Maintenance therapy with either VT or VP markedly improved the quality of responses in the 178 patients receiving maintenance therapy. Complete responses increased from 23% to 42%, with no significant differences in response rates between the VT and VP treatment arms.
In addition, both maintenance regimens resulted in an acceptable toxicity profile.
Cost & Safety
Dr. Mateos said she considered bortezomib the best choice for induction in elderly untreated patients based on safety but also cost, since melphalan is less expensive than thalidomide. But she suggested that based on the results of this trial, that lenalidomide might be explored rather than thalidomide in this setting, in order to decrease toxicity still further.
Melphalan-prednisone has been the standard of care for multiple myeloma patients who cannot receive a stem cell transplant, she explained.

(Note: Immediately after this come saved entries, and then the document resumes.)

(* ===== verification/AlpsSpec.v ===== *)
(** * What the ALPS driver promises

    Safety from [probe] to [stop], for the versions that can be started and as long as the
    work loop runs in time; and what happens otherwise. *)
From S2P Require Import Prelude PS2Types RingBuffer RingSpec Bus KeyboardBench.
From S2P Require Import DriverWorld Talk RingLoop OSTypes Touch Trackpad.
From S2P Require Import Alps AlpsDecode AlpsReport AlpsHardware AlpsDriver AlpsSafe AlpsFound AlpsLife.

(** ** Safety *)

(** What may happen between [start] and [stop], with the arguments that matter. *)
Inductive AlpsOp :=
| AlpsByte (data : Z)
| AlpsPackets
| AlpsLater (time : Z)
| AlpsMessaged (m : AlpsMessage)
| AlpsPower (whatToDo : Z)
| AlpsProperties (props : OSObject)
| AlpsMouse (bt : BluetoothCodes) (e : HidEvent) (service : Z)
| AlpsOpened (client : option Z) (isVoodooInput : bool)
| AlpsClosed (client : option Z).

Section Life.
Context {B : Type} `{HB : PS2Bus B} (abs : Z -> Z) (uninit : ApplePS2ALPSGlidePoint -> alps_fields) (bootArg : string -> bool) (n p : Z).
#[local] Abbreviation W := (DrvWorld B ApplePS2ALPSGlidePoint AlpsEvent).
#[local] Abbreviation C := (M W).

(** The touchpad that was identified can be started. *)
Definition leavesStartable (r : outcome (W * AlpsReturn)) : bool :=
  match r with Ok (w, _) => startable (self w) | _ => true end.

Definition isReset (m : AlpsMessage) : bool := match m with ResetTouchpad reqCode => reqCode =? 1 | _ => false end.

(** A byte arrives when the work loop has run since the last complete packet; a reset and a
    wake find a version that can be started. *)
Definition alps_allowed (o : AlpsOp) (w : W) : bool :=
  match o with
  | AlpsByte _ => _packetByteCount (self w) <? pktsize (priv (self w))
  | AlpsMessaged m => negb (isReset m) || leavesStartable (resetIdentify w)
  | AlpsPower what => negb (what =? kPS2C_EnableDevice) || leavesStartable (wakeIdentify w)
  | _ => true
  end.

Definition run_alps (o : AlpsOp) : C unit :=
  match o with
  | AlpsByte data => interrupted data ;; ret tt
  | AlpsPackets => packetReady abs uninit
  | AlpsLater t => modify (fun w => mkDrvWorld (self w) (host w) t (told w))
  | AlpsMessaged m => message m ;; ret tt
  | AlpsPower what => setDevicePowerState what
  | AlpsProperties props => setProperties bootArg props
  | AlpsMouse bt e service => notificationHIDAttachedHandler bt e service
  | AlpsOpened c b => handleOpen c b ;; ret tt
  | AlpsClosed c => handleClose c
  end.

(** A new driver before [probe]. *)
Record alps_new (w : W) : Prop := {
  an_self : self w = newAlps n;
  an_told : told w = [];
  an_host : bus_ok (host w);
  an_lock : bus_locked (host w) = false }.

(** The worlds a driver on port [p] is in between [start] and [stop]. *)
Inductive alps_running : W -> Prop :=
| alps_at_start w0 w1 w2 major minor config workLoop gate :
    alps_new w0 -> probe bootArg major minor p config w0 = Ok (w1, true) -> startable (self w1) = true ->
    start p workLoop gate w1 = Ok (w2, true) -> alps_running w2
| alps_stepped w w' o : alps_running w -> alps_allowed o w = true -> run_alps o w = Ok (w', tt) -> alps_running w'.

End Life.

Section Safe.
Context {B : Type} `{HB : PS2Bus B} `{HL : !PS2BusLaws B} `{HS : !SilentBus B}.
Context (abs : Z -> Z) (uninit : ApplePS2ALPSGlidePoint -> alps_fields) (bootArg : string -> bool) (n p : Z).
Context (Hp : 0 <= p < kPS2MuxMaxIdx) (Hn : MAX_TOUCHES <= n).
#[local] Abbreviation W := (DrvWorld B ApplePS2ALPSGlidePoint AlpsEvent).
#[local] Abbreviation running := (alps_running (B := B) abs uninit bootArg n p).
#[local] Abbreviation on := (alps_with n p (working mice_only)).

#[local] Instance spec_undisturbed P : Undisturbed (B := B) (alps_with n p P) := alps_with_undisturbed n p Hp P.

Lemma alps_new_good w : alps_new n w -> good (alps_off n) false w.
Proof.
  intros [H1 H2 H3 H4]. split; [rewrite H1|done|done|by rewrite H1|rewrite H2; constructor].
  split; [by apply newAlps_ok|]. by split.
Qed.

Lemma alps_off_port : forall d q, alps_off n d -> _device d = Some q -> 0 <= q < kPS2MuxMaxIdx.
Proof. intros d q [Hd _]. by rewrite (ao_device _ _ _ Hd). Qed.

(** A byte changes the frame's members only. *)
Lemma frame_working d d' : alps_frame d' = alps_frame d -> working mice_only d -> working mice_only d'.
Proof.
  intros E ([A1 A2 A3] & Hi & Hm & [F1 F2 F3 F4]). pose proof (f_equal priv E) as Ep. pose proof (f_equal hw_init E) as E1.
  pose proof (f_equal process_packet E) as E2. pose proof (f_equal attachedHIDPointerDevices E) as E3. cbn in Ep, E1, E2, E3.
  pose proof (f_equal x_bits Ep) as P1. pose proof (f_equal y_bits Ep) as P2. pose proof (f_equal pktsize Ep) as P3.
  pose proof (f_equal proto_version Ep) as P4. cbn in P1, P2, P3, P4. unfold mice_only in *.
  split; [split|split; [|split; [|split]]]; rewrite ?E1, ?E2, ?E3, ?P1, ?P2, ?P3, ?P4; done.
Qed.

Lemma byte_on data (w : W) : good on false w -> _packetByteCount (self w) < pktsize (priv (self w)) ->
  wp (interrupted data ;; ret tt) (fun _ w' => good on false w') w.
Proof.
  intros [[Hd Hw] H2 H3 H4 H5] Ht. apply wp_bind. unfold wp, interrupted. cbn [drv_interrupt alps_driver]. unfold interruptAction.
  rewrite (bind_ok _ _ _ (self w) (_interruptHandlerInstalled (self w))) by done. destruct (_interruptHandlerInstalled (self w)) eqn:Ei.
  - destruct (alps_interrupt_ok n (Some p) data (self w) Hd Ht) as (d' & r & E & _ & Hd' & Ef). rewrite E. cbn.
    split; cbn; [split; [done|by apply (frame_working (self w))]|done|done| |done]. intros _. apply H4. exact Ei.
  - cbn. destruct w. cbn in *. split; try done; by split.
Qed.

Lemma still_working d d' : without_ring (alps_still d') = without_ring (alps_still d) -> fit d' -> working mice_only d -> working mice_only d'.
Proof.
  intros E Hf ([A1 A2 A3] & Hi & Hm & _). pose proof (f_equal priv E) as Ep. pose proof (f_equal hw_init E) as E1.
  pose proof (f_equal process_packet E) as E2. pose proof (f_equal attachedHIDPointerDevices E) as E3. cbn in Ep, E1, E2, E3.
  pose proof (f_equal x_bits Ep) as P1. pose proof (f_equal proto_version Ep) as P4. cbn in P1, P4. unfold mice_only in *.
  split; [split|split; [|split]]; rewrite ?E1, ?E2, ?E3, ?P1, ?P4; done.
Qed.

Lemma packets_on (w : W) : good on false w -> total (packetReady abs uninit) (fun _ w' => good on false w') w.
Proof.
  intros [[Hd Hw] H2 H3 H4 H5]. pose proof Hw as (_ & _ & _ & Hf).
  eapply total_mono; [apply (ends_packetReady_alps abs uninit n (Some p) (self w) (pktsize (priv (self w))) eq_refl (ao_size _ _ _ Hd) w)|].
  - by split.
  - cbn beta. intros _ w' ((K1 & K2 & K3) & E1 & _ & E2 & E3). split; rewrite ?E1, ?E2; auto. split; [done|by apply (still_working (self w))].
Qed.

Lemma run_alps_ok o (w : W) : good on false w -> alps_allowed o w = true -> wp (run_alps abs uninit bootArg o) (fun _ w' => good on false w') w.
Proof.
  intros Hw Ho. assert (Hask : forall m : M W unit, asks on (fun _ => True) m -> wp m (fun _ w' => good on false w') w).
  { intros m Hm. eapply wp_mono; [by apply Hm|]. by intros _ w' []. }
  assert (Hstart : forall m : M W AlpsReturn, leavesStartable (m w) = true -> forall w' r, m w = Ok (w', r) -> startable (self w') = true).
  { intros m Hm w' r E. by rewrite E in Hm. }
  destruct o as [data| |t|m|what|props|bt e service|c b|c]; cbn [run_alps alps_allowed] in *.
  - apply byte_on; [done|by apply Z.ltb_lt].
  - by apply total_wp, packets_on.
  - apply wp_modify. by destruct Hw.
  - destruct (isReset m) eqn:Em.
    + destruct m as [| |r| |]; try done. apply Z.eqb_eq in Em as ->. cbn [message Z.eqb Pos.eqb when]. apply wp_bind, wp_bind.
      eapply wp_mono; [apply (wp_restart n p Hp _ w (leads_resetIdentify n p Hp) Hw); by apply Hstart|]. by intros u w' Hw'.
    + apply Hask. apply asks_seq; [|intros _; by apply asks_ret]. apply asks_messageAlps. by intros r ->.
  - destruct (what =? kPS2C_EnableDevice) eqn:E; [|by apply Hask, asks_powerAlps]. apply Z.eqb_eq in E as ->.
    apply (wp_restart n p Hp _ w (leads_wakeIdentify n p Hp) Hw). by apply Hstart.
  - apply Hask, asks_properties, blind_working.
  - by apply Hask, asks_hidAlps.
  - apply Hask. apply asks_seq; [by apply asks_openAlps|intros _; by apply asks_ret].
  - by apply Hask, asks_closeAlps.
Qed.

Lemma alps_running_good w : running w -> good on false w.
Proof.
  induction 1 as [w0 w1 w2 major minor config workLoop gate Hnew E1 Hs E2|w w' o _ IH Ho E].
  - pose proof (wp_ok _ _ _ _ _ (leads_probe_alps bootArg n p Hp major minor config w0 (alps_new_good _ Hnew)) E1) as [H1 H2 H3 H4 H5].
    assert (H6 : good (begins n) false w1) by (destruct (H1 eq_refl); split; try done; by split).
    pose proof (wp_ok _ _ _ _ _ (leads_start_alps n p Hp workLoop gate w1 H6) E2) as [G1 G2 G3 G4 G5]. split; auto.
  - exact (wp_ok _ _ _ _ _ (run_alps_ok o w IH Ho) E).
Qed.


End Safe.

(** ** A life on the bench *)

(** A touchpad that answers the second and the third report of the identification with [e7]
    and [ec], and a question for information with [info]. *)
Definition answerPad (e7 ec info : list Z) (r : PS2Request) : PS2Request :=
  let c2 := match arr_get (commands r) 2 with Some c => inOrOut c | None => 0 end in
  if Z.of_nat (length (commands r)) =? 9 then
    answerList ([0; 0; 0; 0; 0; 0] ++ (if c2 =? kDP_SetMouseScaling2To1 then e7 else ec)) r
  else answerList (0 :: info) r.

Lemma answerPad_shape e7 ec info r : map command (commands (answerPad e7 ec info r)) = map command (commands r) /\
  commandsCount (answerPad e7 ec info r) = commandsCount r.
Proof. unfold answerPad. cbv zeta. destruct (_ =? _); apply answerList_shape. Qed.

Definition noArg (name : string) : bool := false.
Definition noMemory (d : ApplePS2ALPSGlidePoint) : alps_fields := noFields.

#[local] Abbreviation BW := (DrvWorld BenchHost ApplePS2ALPSGlidePoint AlpsEvent).

Definition alps_bench : BW := mkDrvWorld (newAlps 10) (mkBenchHost false false false) 600000000000 [].

Section Bench.
Context (e7 ec info : list Z).
#[local] Instance alps_bus : PS2Bus BenchHost := answering (answerPad e7 ec info).

(** Operations one after the other, as long as they are allowed and end. *)
Fixpoint alps_ops (ops : list AlpsOp) (w : BW) : option BW :=
  match ops with
  | [] => Some w
  | o :: ops =>
    if alps_allowed o w then
      match run_alps id noMemory noArg o w with Ok (w', _) => alps_ops ops w' | _ => None end
    else None
  end.

Lemma alps_ops_running p ops w w' : alps_running id noMemory noArg 10 p w -> alps_ops ops w = Some w' -> alps_running id noMemory noArg 10 p w'.
Proof.
  revert w. induction ops as [|o ops IH]; intros w Hw; cbn [alps_ops]; [by intros [= <-]|].
  destruct (alps_allowed o w) eqn:Ho; [|done]. destruct (run_alps id noMemory noArg o w) as [[w1 []]| |] eqn:E; [|done..].
  apply IH. by apply (alps_stepped _ _ _ _ _ w w1 o).
Qed.

Definition alps_from_probe (ops : list AlpsOp) : option BW :=
  w1 ← begun (probe noArg 20 0 1 None alps_bench);
  if startable (self w1) then w2 ← begun (start 1 true true w1); alps_ops ops w2 else None.

Lemma alps_bench_new : alps_new 10 alps_bench.
Proof. by split. Qed.

Lemma alps_probe_running ops w : alps_from_probe ops = Some w -> alps_running id noMemory noArg 10 1 w.
Proof.
  intros E. unfold alps_from_probe in E. destruct (begun_bind _ _ _ E) as (w1 & E1 & F).
  destruct (startable (self w1)) eqn:Es; [|done]. destruct (begun_bind _ _ _ F) as (w2 & E2 & G).
  apply (alps_ops_running 1 ops w2); [|exact G].
  exact (alps_at_start id noMemory noArg 10 1 _ w1 w2 20 0 None true true alps_bench_new E1 Es E2).
Qed.

(** [start] after a [probe] that accepts the touchpad. *)
Definition alps_started : outcome (BW * bool) :=
  match probe noArg 20 0 1 None alps_bench with Ok (w1, true) => start 1 true true w1 | r => r end.

End Bench.

#[local] Instance alps_bench_laws e7 ec info : @PS2BusLaws BenchHost (alps_bus e7 ec info) := answering_laws _ (answerPad_shape e7 ec info).
#[local] Instance alps_bench_silent e7 ec info : @SilentBus BenchHost (alps_bus e7 ec info).
Proof. by intros b _. Qed.

(** Version 8: one finger that moves. *)
Definition pad8 : list Z := [0x73; 0x03; 0x14].
Definition fingerPacket (x y : Z) : list Z := [0x18; x; y; 0x08; 0x11; 0x20].

(** A client, one finger that moves, a key, a mouse that comes and goes, sleep, a reset. *)
Definition alps_life : list AlpsOp :=
  AlpsOpened (Some 7) true ::
  (map AlpsByte (fingerPacket 0x11 0x24) ++ [AlpsPackets]) ++ (map AlpsByte (fingerPacket 0x12 0x24) ++ [AlpsPackets]) ++
  (map AlpsByte (fingerPacket 0x13 0x24) ++ [AlpsPackets]) ++
  [AlpsMouse (mkBluetoothCodes 5 1 2 3 4 5) UsbPublished 9; AlpsMouse (mkBluetoothCodes 5 1 2 3 4 5) UsbTerminated 9;
   AlpsMessaged (NotifyKeyPressed (mkKeyInfo 600000000000 0 true false)); AlpsLater 601000000000;
   AlpsPower kPS2C_DisableDevice; AlpsPower kPS2C_EnableDevice; AlpsMessaged (ResetTouchpad 1)].

(** The contacts of the touch events: finger and place. *)
Definition alpsContacts (l : list AlpsEvent) : list (Z * list (Z * Z * Z)) :=
  omap (fun e => match e with AlpsTouchEvent _ e => Some (ev_contact_count e,
    map (fun t => (tr_secondaryId t, tc_x (tr_current t), tc_y (tr_current t))) (take (Z.to_nat (ev_contact_count e)) (ev_transducers e))) | _ => None end) l.

Lemma alps_life_run : exists w, alps_from_probe pad8 [0; 0; 0] [0; 0; 0] alps_life = Some w /\
  alpsContacts (told w) = [(1, [(0, 1040, 69)]); (1, [(0, 1048, 69)])].
Proof. eexists. split; [vm_compute; reflexivity|]. vm_compute. reflexivity. Qed.


(** ** What safety assumes *)

(** After 31 packets, bytes that the work loop does not look at in time are stored behind the
    ring: the count of the bytes so far is only set back by the work loop, and the first
    byte of an old packet lets them pass. *)
Definition manyPackets (k : nat) : list Z := concat (replicate k (fingerPacket 0x11 0x24)).
Definition beforeLate : list AlpsOp := concat (replicate 31 (map AlpsByte (fingerPacket 0x11 0x24) ++ [AlpsPackets])).

Lemma late_work_loop_overruns : exists w, alps_from_probe pad8 [0; 0; 0] [0; 0; 0] beforeLate = Some w /\
  for_each (manyPackets 33) (fun data => interruptAction data ;; ret tt) (self w) = Crash.
Proof. eexists. split; [vm_compute; reflexivity|]. vm_compute. reflexivity. Qed.

(** Version 6 overruns a request when it is initialised, and version 9 has no
    initialisation to call. *)
Lemma version6_start_crashes : alps_started [0x73; 0x00; 0x14] [0; 0; 0] [0; 0; 0] = Crash.
Proof. by vm_compute. Qed.

Lemma version9_start_crashes : alps_started [0x73; 0x03; 0xc8] [0; 0; 0] [0; 0; 0] = Crash.
Proof. by vm_compute. Qed.

(** A touchpad of version 5 that tells of one line in a direction: a bitmap divides by zero. *)
Definition bitmapPackets : list Z := [0xca; 0x10; 0x10; 0x00; 0x00; 0x20] ++ [0xe8; 0x03; 0x00; 0x00; 0x00; 0x00].

(** The packets of six bytes in [l], each one followed by the work loop. *)
Fixpoint playPackets {B} `{PS2Bus B} (k : nat) (l : list Z) (w : DrvWorld B ApplePS2ALPSGlidePoint AlpsEvent) : outcome (DrvWorld B ApplePS2ALPSGlidePoint AlpsEvent * unit) :=
  match k with
  | O => Ok (w, tt)
  | S k => (for_each (take 6 l) (fun data => interrupted data ;; ret tt) ;; packetReady id noMemory ;; playPackets k (drop 6 l)) w
  end.

Lemma one_line_divides_by_zero : exists w, alps_started [0x73; 0x03; 0x50] [0x73; 0x01; 0x00] [0; 0; 0] = Ok (w, true) /\
  @playPackets BenchHost (alps_bus [0x73; 0x03; 0x50] [0x73; 0x01; 0x00] [0; 0; 0]) 2 bitmapPackets w = Crash.
Proof. eexists. split; [vm_compute; reflexivity|]. vm_compute. reflexivity. Qed.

“Our first question [in this new trial] was, which agent is the best partner for bortezomib in induction therapy, an alkylating agent—melphalan—or an immunomodulatory therapy—thalidomide.”
‘Clear & Compelling’
The moderator of a news conference that featured Dr. Mateos's study, Richard A. Van Etten, MD, PhD, Professor of Medicine at Tufts University School of Medicine and Chief of the Division of Hematology/ Oncology and Director of the Tufts Medical Center Cancer Center, said afterwards that he considered the results of the trial to be clear and compelling: ”First, they found that altering the dosage of the regimen could reduce toxicity in these older patients, particularly neurotoxicity; and second, that an alkylating agent, melphalan, was a better choice to combine with bortezomib than thalidomide.”
Dr. Van Etten said the message he takes home from this presentation is that “in elderly patients with myeloma, the combination of melphalan with these two other drugs and the change in schedule of the bortezomib should be strongly considered.”
He explained that in the past, melphalan was to be avoided in these myeloma patients because it is highly toxic to stem cells and compromises the chances of a successful stem cell harvest. “Now, though, the playing field has been changed because of these new agents, principally lenalidomide and bortezomib, being moved up front, and it's no longer clear that transplant would prolong survival in patients getting these new agents. So that needs to be readdressed.”
The Chairman and Medical Director of the International Myeloma Foundation, Brian G.M. Durie, MD, asked after the meeting to comment on Dr. Mateos's study, though, was underwhelmed, saying that he did not think it would have all that much impact.
“One of the crucial issues in myeloma is how intensive induction should be and what is the ideal duration,” he said in a telephone interview. “Dr. Mateos's patients in both study arms were randomized to maintenance, and all patients had equal duration of therapy, so this doesn't really help answer the question about duration or the need for maintenance.”
Dr. Durie said he would like to get away from the word maintenance—“It implies that the patient is in complete remission and then is given treatment to prevent relapse. But another concept is that of ongoing active treatment, as in the Mateos study.
“Patients were not in remission but were receiving ongoing active therapy, and the question then is the duration of ongoing active therapy.”
The two combination regimens in this trial were active and producing good results, Dr. Durie continued, but he pointed out that high response rates were also being reported in many other bortezomib (Velcade) studies at this meeting.
“One Velcade study, the EVOLUTION trial, had a 100% response rate, so the response rates in Dr. Mateos's study were certainly by no means the best with Velcade combinations, or even other combinations. This study is not game changing,” he said.
Dr. Durie went so far as to question why this study was even chosen as a plenary presentation: “I was puzzled about that,” he said. “We [at the International Myeloma Foundation] interviewed 50 or 60 myeloma investigators as part of our activities at ASH, and we asked that question.
“And we got mixed answers, many saying that Dr. Mateos's study was interesting but it was not a treatment-changing abstract.”